|Abstract:||Purpose: Childhood abuse is a major public health concern and a risk factor for poor maternal mental health. This study of 197 racially diverse, low-income women explored the associations between childhood sexual and physical abuse depression and anxiety in pregnancy, 6 weeks postpartum, and 12 weeks postpartum.
Methods: Women were recruited from a local public health clinic during pregnancy. Data on depressive and anxiety symptoms were gathered in pregnancy, 6 weeks postpartum, and 12 weeks postpartum while sociodemographic data were collected at enrollment. Childhood sexual and physical abuse histories were gathered at the 12-week postpartum period. Kruskal-Wallis tests and multiple linear regression analyses were used to assess the association between childhood abuse and perinatal depression and anxiety.
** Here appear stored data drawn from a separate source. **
(** The framing a final head's field lines give. *)
Fixpoint framing_fields (fields : list (list Z)) (length_ : option Z) (is_chunked : bool)
    : result (option Z * bool) ResponseRefusal.t :=
  match fields with
  | [] => Ok (length_, is_chunked)
  | line :: fields =>
      match field_value line (bytes_of "content-length") with
      | Some value =>
          if bool_decide (is_Some length_) || bool_decide (value = []) || Nat.ltb LENGTH_DIGITS (length value)
             || negb (forallb is_digit value)
          then Err ResponseRefusal.Length
          else
            let parsed := digits_value value in
            if RESPONSE_BODY_LIMIT <? parsed then Err ResponseRefusal.Length
            else framing_fields fields (Some parsed) is_chunked
      | None =>
          match field_value line (bytes_of "transfer-encoding") with
          | Some value =>
              if is_chunked then Err ResponseRefusal.Length
              else if negb (eq_ignore_ascii_case value (bytes_of "chunked")) then Err ResponseRefusal.Coding
              else framing_fields fields length_ true
          | None =>
              match field_value line (bytes_of "content-encoding") with
              | Some value =>
                  if negb (eq_ignore_ascii_case value (bytes_of "identity")) then Err ResponseRefusal.Coding
                  else framing_fields fields length_ is_chunked
              | None => framing_fields fields length_ is_chunked
              end
          end
      end
  end.

Definition body_stage (status : Z) (length_ : option Z) (is_chunked : bool) : result Stage.t ResponseRefusal.t :=
  let no_body := (status =? 204) || (status =? 304) in
  match length_, is_chunked with
  | Some 0, false => Ok Stage.Done
  | None, false => if no_body then Ok Stage.Done else Err ResponseRefusal.Body
  | Some left_, false => if no_body then Err ResponseRefusal.Body else Ok (Stage.Length left_)
  | None, true => if no_body then Err ResponseRefusal.Body else Ok (Stage.Chunked (Chunk.Size 0 0))
  | Some _, true => Err ResponseRefusal.Body
  end.

(** A head ended: an interim answer is skipped, a final one picks the body's framing. *)
Definition end_of_head (r : ResponseReader) : ResponseReader * result unit ResponseRefusal.t :=
  let head := rr_head r in
  let r := with_head [] r in
  let r := with_heads (rr_heads r + zlen head) r in
  let text := take (length head - 4) head in
  match head_lines 0 (split_on LF text) None [] with
  | Err refusal => (r, Err refusal)
  | Ok (None, _) => (r, Err ResponseRefusal.StatusLine)
  | Ok (Some status, fields) =>
      if (status =? 100) || (status =? 102) || (status =? 103) then
        let r := with_interim (rr_interim r + 1) r in
        (r, if INTERIM_LIMIT <? rr_interim r then Err ResponseRefusal.Interim else Ok tt)
      else if (101 <=? status) && (status <=? 199) then (r, Err ResponseRefusal.Interim)
      else
        let r := with_status status r in
        match framing_fields fields None false with
        | Err refusal => (r, Err refusal)
        | Ok (length_, is_chunked) =>
            if is_chunked && bool_decide (is_Some length_) then (r, Err ResponseRefusal.Length)
            else
              match body_stage status length_ is_chunked with
              | Err refusal => (r, Err refusal)
              | Ok stage => (with_stage stage r, Ok tt)
              end
        end
  end.
(* ===== verification/Http1Answer.v ===== *)
(** * The answers the reader accepts

    A grammar of HTTP/1.1 answers, and the theorem that the incremental reader completes on
    exactly its texts, with their status and decoded body; what [render_response] writes is one. *)

From S2P Require Import Prelude Slices Json Observation Inet Http1 Http1Reader.
(** ** The grammar *)

(** A head: the status line, the field lines, an empty line. *)
Definition lines_text (lines : list (list Z)) : list Z := concat (map (λ line, line ++ CRLF) lines).
Definition head_text (line : list Z) (fields : list (list Z)) : list Z := lines_text (line :: fields) ++ CRLF.

(** A chunk size: one to seven hex digits. *)
Definition size_text (hex : list Z) (n : Z) : Prop :=
  forallb is_hexdigit hex = true ∧ (1 ≤ length hex ≤ 7)%nat ∧
  fold_left (λ value digit, value * 16 + hexdigit_value digit) hex 0 = n.

(** A chunked body and what it decodes to. *)
Inductive chunks_text : list Z → list Z → Prop :=
| last_chunk hex : size_text hex 0 → chunks_text (hex ++ CRLF ++ CRLF) []
| next_chunk hex data text decoded :
    size_text hex (zlen data) → data ≠ [] → chunks_text text decoded →
    chunks_text (hex ++ CRLF ++ data ++ CRLF ++ text) (data ++ decoded).

(** The body's bytes after a final head: none, as many as announced, or chunked. *)
Definition body_text (status : Z) (fields : list (list Z)) (text body : list Z) : Prop :=
  let no_body := status = 204 ∨ status = 304 in
  match framing_fields fields None false with
  | Ok (Some n, false) => text = body ∧ zlen body = n ∧ (no_body → n = 0)
  | Ok (None, false) => text = [] ∧ body = [] ∧ no_body
  | Ok (None, true) =>
      chunks_text text body ∧ zlen body ≤ RESPONSE_BODY_LIMIT ∧ zlen text ≤ CHUNKED_RAW_LIMIT ∧ ¬ no_body
  | _ => False
  end.

Definition lines_ok (head : list Z * list (list Z)) (status : Z) : Prop :=
  status_line head.1 = Some status ∧ Forall (λ field, field_line_ok field = true) head.2.

Definition interim_head (head : list Z * list (list Z)) : Prop :=
  ∃ status, lines_ok head status ∧ (status = 100 ∨ status = 102 ∨ status = 103).

Definition heads_text (heads : list (list Z * list (list Z))) : list Z :=
  concat (map (λ head, head_text head.1 head.2) heads).

(** At most [room] more interim answers in at most [limit] bytes of heads, the final head, the body. *)
Definition answer_text (room limit : Z) (bytes : list Z) (status : Z) (body : list Z) : Prop :=
  ∃ interims line fields text,
    bytes = heads_text interims ++ head_text line fields ++ text ∧
    Forall interim_head interims ∧ Z.of_nat (length interims) ≤ room ∧
    zlen (heads_text interims ++ head_text line fields) ≤ limit ∧
    lines_ok (line, fields) status ∧ 200 ≤ status ∧ body_text status fields text body.

(** ** Heads *)

Lemma lines_text_cons line lines : lines_text (line :: lines) = line ++ CRLF ++ lines_text lines.
Proof. unfold lines_text. simpl. by rewrite <-app_assoc. Qed.

(** The pieces between line feeds: every line but the last still ends in its CR. *)
Fixpoint cr_pieces (lines : list (list Z)) : list (list Z) :=
  match lines with
  | [] => []
  | [line] => [line]
  | line :: lines => (line ++ [CR]) :: cr_pieces lines
  end.

Lemma cr_pieces_text lines : lines ≠ [] → ∃ text, lines_text lines = text ++ CRLF ∧ terminated LF (cr_pieces lines) = text ++ [LF].
Proof.
  induction lines as [|line [|line' lines] IH]; intros Hn; [done| |].
  - exists line. unfold lines_text, terminated. simpl. by rewrite !app_nil_r.
  - destruct IH as (text & Ht & Hp); [done|]. exists (line ++ CRLF ++ text). rewrite lines_text_cons, Ht.
    split; [by rewrite <-!app_assoc|]. change (cr_pieces (line :: line' :: lines)) with ((line ++ [CR]) :: cr_pieces (line' :: lines)).
    unfold terminated in *. simpl map. simpl concat. simpl in Hp. rewrite Hp. by rewrite <-!app_assoc.
Qed.

Lemma split_lines text lines :
  lines ≠ [] → Forall (λ line, LF ∉ line) lines → lines_text lines = text ++ CRLF → split_on LF text = cr_pieces lines.
Proof.
  intros Hn Hl Ht. destruct (cr_pieces_text lines Hn) as (text' & Ht' & Hp).
  assert (text = text') as -> by (apply (app_inv_tail CRLF); congruence). apply split_on_spec. split; [|done].
  clear -Hl. induction lines as [|line [|line' lines] IH]; simpl; [constructor|done|].
  apply Forall_cons in Hl as [Hl Hls]. constructor; [|by apply IH].
  rewrite elem_of_app, list_elem_of_singleton. intros [|]; done.
Qed.

(** A line of a head holds no CR and no LF, and is not empty. *)
Definition plain_line (line : list Z) : Prop := (CR ∉ line) ∧ (LF ∉ line) ∧ (line ≠ []).

Lemma field_byte_plain b : is_field_byte b = true → (b ≠ CR) ∧ (b ≠ LF).
Proof. unfold is_field_byte, CR, LF. lia. Qed.

Lemma tchar_plain b : is_tchar b = true → (b ≠ CR) ∧ (b ≠ LF).
Proof.
  unfold is_tchar. intros [H|H%bool_decide_eq_true]%orb_prop.
  - unfold is_ascii_alphanumeric, is_digit, CR, LF in *. lia.
  - split; intros ->; revert H; apply (bool_decide_unpack _); vm_compute; done.
Qed.

Lemma plain_all f l : (∀ b, f b = true → (b ≠ CR) ∧ (b ≠ LF)) → forallb f l = true → (CR ∉ l) ∧ (LF ∉ l).
Proof.
  intros Hf H. rewrite forallb_forall in H. split; intros Hin%list_elem_of_In%H%Hf; by destruct Hin.
Qed.

Lemma field_line_plain line : field_line_ok line = true → plain_line line.
Proof.
  unfold field_line_ok. destruct (position _ line) as [n|] eqn:Hp; [|done].
  intros [[Hn Ht]%andb_prop Hf]%andb_prop. apply position_Some in Hp as (x & k & Hl & Hx & _ & Hd).
  assert (Hk : drop (S n) line = k) by (change (S n) with (1 + n)%nat; rewrite <-skipn_skipn, Hd; done).
  rewrite Hk in Hf. apply (plain_all _ _ tchar_plain) in Ht as [Ht1 Ht2].
  apply (plain_all _ _ field_byte_plain) in Hf as [Hf1 Hf2]. apply Z.eqb_eq in Hx as ->.
  unfold plain_line. rewrite Hl, !elem_of_app, !elem_of_cons. unfold CR, LF in *.
  split; [naive_solver|]. split; [naive_solver|]. by destruct (take n line).
Qed.

Lemma starts_with_spec prefix l : starts_with prefix l = true ↔ ∃ k, l = prefix ++ k.
Proof.
  unfold starts_with. rewrite bool_decide_eq_true. split.
  - intros H. exists (drop (length prefix) l). rewrite <-H at 1. by rewrite take_drop.
  - intros (k & ->). by rewrite take_app_length.
Qed.

Lemma strip_prefix_spec prefix l k : strip_prefix prefix l = Some k ↔ l = prefix ++ k.
Proof.
  unfold strip_prefix. destruct (starts_with prefix l) eqn:E.
  - apply starts_with_spec in E as (k' & ->). rewrite drop_app_length. split; [congruence|].
    intros H%app_inv_head. congruence.
  - split; [done|]. intros ->. assert (starts_with prefix (prefix ++ k) = true) by (apply starts_with_spec; eauto). congruence.
Qed.

(** A status line: the version, three digits, the reason. *)
Lemma status_line_spec line status :
  status_line line = Some status ↔
  ∃ digits reason, line = bytes_of "HTTP/1.1 " ++ digits ++ [32] ++ reason ∧ length digits = 3%nat ∧
    forallb is_digit digits = true ∧ forallb is_field_byte reason = true ∧
    status = digits_value digits ∧ 100 ≤ status ≤ 599.
Proof.
  unfold status_line. split.
  - intros H. apply bind_Some in H as (rest & Hrest%strip_prefix_spec & H).
    apply bind_Some in H as (digits & Hd & H). apply bind_Some in H as (reason' & Hr & H).
    apply bind_Some in H as (reason & Hs%strip_prefix_spec & H). destruct (_ || _) eqn:E; [done|].
    apply orb_false_iff in E as [E1%negb_false_iff E2%negb_false_iff]. destruct (_ && _) eqn:E3; [|done].
    injection H as <-. exists digits, reason. pose proof (get_range_Some _ _ _ _ Hd) as [Hlen _].
    assert (Hrd : rest = digits ++ reason').
    { unfold get_range in Hd, Hr. destruct (_ && _) eqn:Eb in Hd; [|done]. injection Hd as <-.
      destruct (_ && _) in Hr; [|done]. injection Hr as <-.
      change (Z.to_nat 0) with 0%nat. change (Z.to_nat (3 - 0)) with 3%nat. change (Z.to_nat 3) with 3%nat.
      rewrite drop_0. rewrite (take_ge (drop 3 rest)) by (rewrite length_drop; unfold zlen; lia). by rewrite take_drop. }
    split; [by rewrite Hrest, Hrd, Hs|]. unfold zlen in Hlen. split; [lia|]. split_and!; try done; lia.
  - intros (digits & reason & -> & Hlen & Hd & Hr & -> & Hs). rewrite (proj2 (strip_prefix_spec _ _ _) eq_refl).
    cbn [mbind option_bind]. set (rest := [32] ++ reason).
    rewrite (get_range_at (digits ++ rest) [] digits rest 0 3) by (done || (unfold zlen; simpl; lia)). cbn [mbind option_bind].
    rewrite (get_range_at (digits ++ rest) digits rest [] 3)
      by ((by rewrite app_nil_r) || (unfold zlen; lia) || (rewrite zlen_app; unfold zlen; lia)).
    cbn [mbind option_bind]. unfold rest. rewrite (proj2 (strip_prefix_spec _ _ _) eq_refl). cbn [mbind option_bind].
    rewrite Hd, Hr. simpl. rewrite (proj2 (andb_true_iff _ _)) by (split; lia). done.
Qed.

Lemma digit_plain b : is_digit b = true → (b ≠ CR) ∧ (b ≠ LF).
Proof. unfold is_digit, CR, LF. lia. Qed.

Lemma status_line_plain line status : status_line line = Some status → plain_line line.
Proof.
  intros (digits & reason & -> & _ & Hd & Hr & _)%status_line_spec.
  apply (plain_all _ _ digit_plain) in Hd as [? ?]. apply (plain_all _ _ field_byte_plain) in Hr as [? ?].
  assert (Hv : (CR ∉ bytes_of "HTTP/1.1 ") ∧ (LF ∉ bytes_of "HTTP/1.1 "))
    by (split; apply (bool_decide_unpack _); vm_compute; done). destruct Hv.
  unfold plain_line. rewrite !elem_of_app, !list_elem_of_singleton. unfold CR, LF in *.
  split; [naive_solver|]. split; [naive_solver|]. done.
Qed.

(** A line loses its CR, except the last, which has none. *)
Definition stripped_line (line : list Z) (lines : list (list Z)) : result (list Z) ResponseRefusal.t :=
  if bool_decide (lines = []) then Ok line
  else result_of_option (strip_suffix_byte CR line) ResponseRefusal.Field.

Lemma cr_pieces_nil lines : cr_pieces lines = [] → lines = [].
Proof. by destruct lines as [|? []]. Qed.

Lemma stripped_pieces line lines stripped :
  stripped_line line (cr_pieces lines) = Ok stripped → line :: cr_pieces lines = cr_pieces (stripped :: lines).
Proof.
  unfold stripped_line. destruct lines as [|l lines]; [by intros [= ->]|].
  rewrite bool_decide_eq_false_2 by (by intros ?%cr_pieces_nil). unfold strip_suffix_byte.
  destruct (last line) as [b|] eqn:Hl; [|done]. destruct (Z.eqb_spec b CR) as [->|]; [|done]. intros [= <-].
  apply last_Some in Hl as (l' & ->). by rewrite removelast_last.
Qed.

Lemma cr_pieces_stripped line lines :
  ∃ piece, cr_pieces (line :: lines) = piece :: cr_pieces lines ∧ stripped_line piece (cr_pieces lines) = Ok line.
Proof.
  destruct lines as [|l lines]; [by exists line|]. exists (line ++ [CR]). split; [done|]. unfold stripped_line.
  rewrite bool_decide_eq_false_2 by (by intros ?%cr_pieces_nil). unfold strip_suffix_byte.
  by rewrite last_snoc, Z.eqb_refl, removelast_last.
Qed.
Results: There was a significant association between childhood abuse and prenatal depressive symptoms; childhood sexual abuse: [b= 2.41, p=0.009], childhood physical abuse; [b= 3.36, p=0.027] and experiencing both forms of abuse [b =3.12, p=0.028]. Childhood sexual abuse and childhood physical abuse remained significant at 12-weeks postpartum, [b =3.48, p < 0.001] and [b =2.91, p=0.026] respectively. Childhood sexual abuse was also significantly associated with anxiety symptoms throughout the perinatal period; in pregnancy, [b =6.08, p = 0.001], and at 6 weeks and 12-weeks postpartum respectively, [b =3.97, p = 0.027] and [b =5.31, p = 0.002].
Conclusions: The results from this study highlights the importance in assessing the unique associations of abuse type with perinatal depression, which can help inform the development of interventions.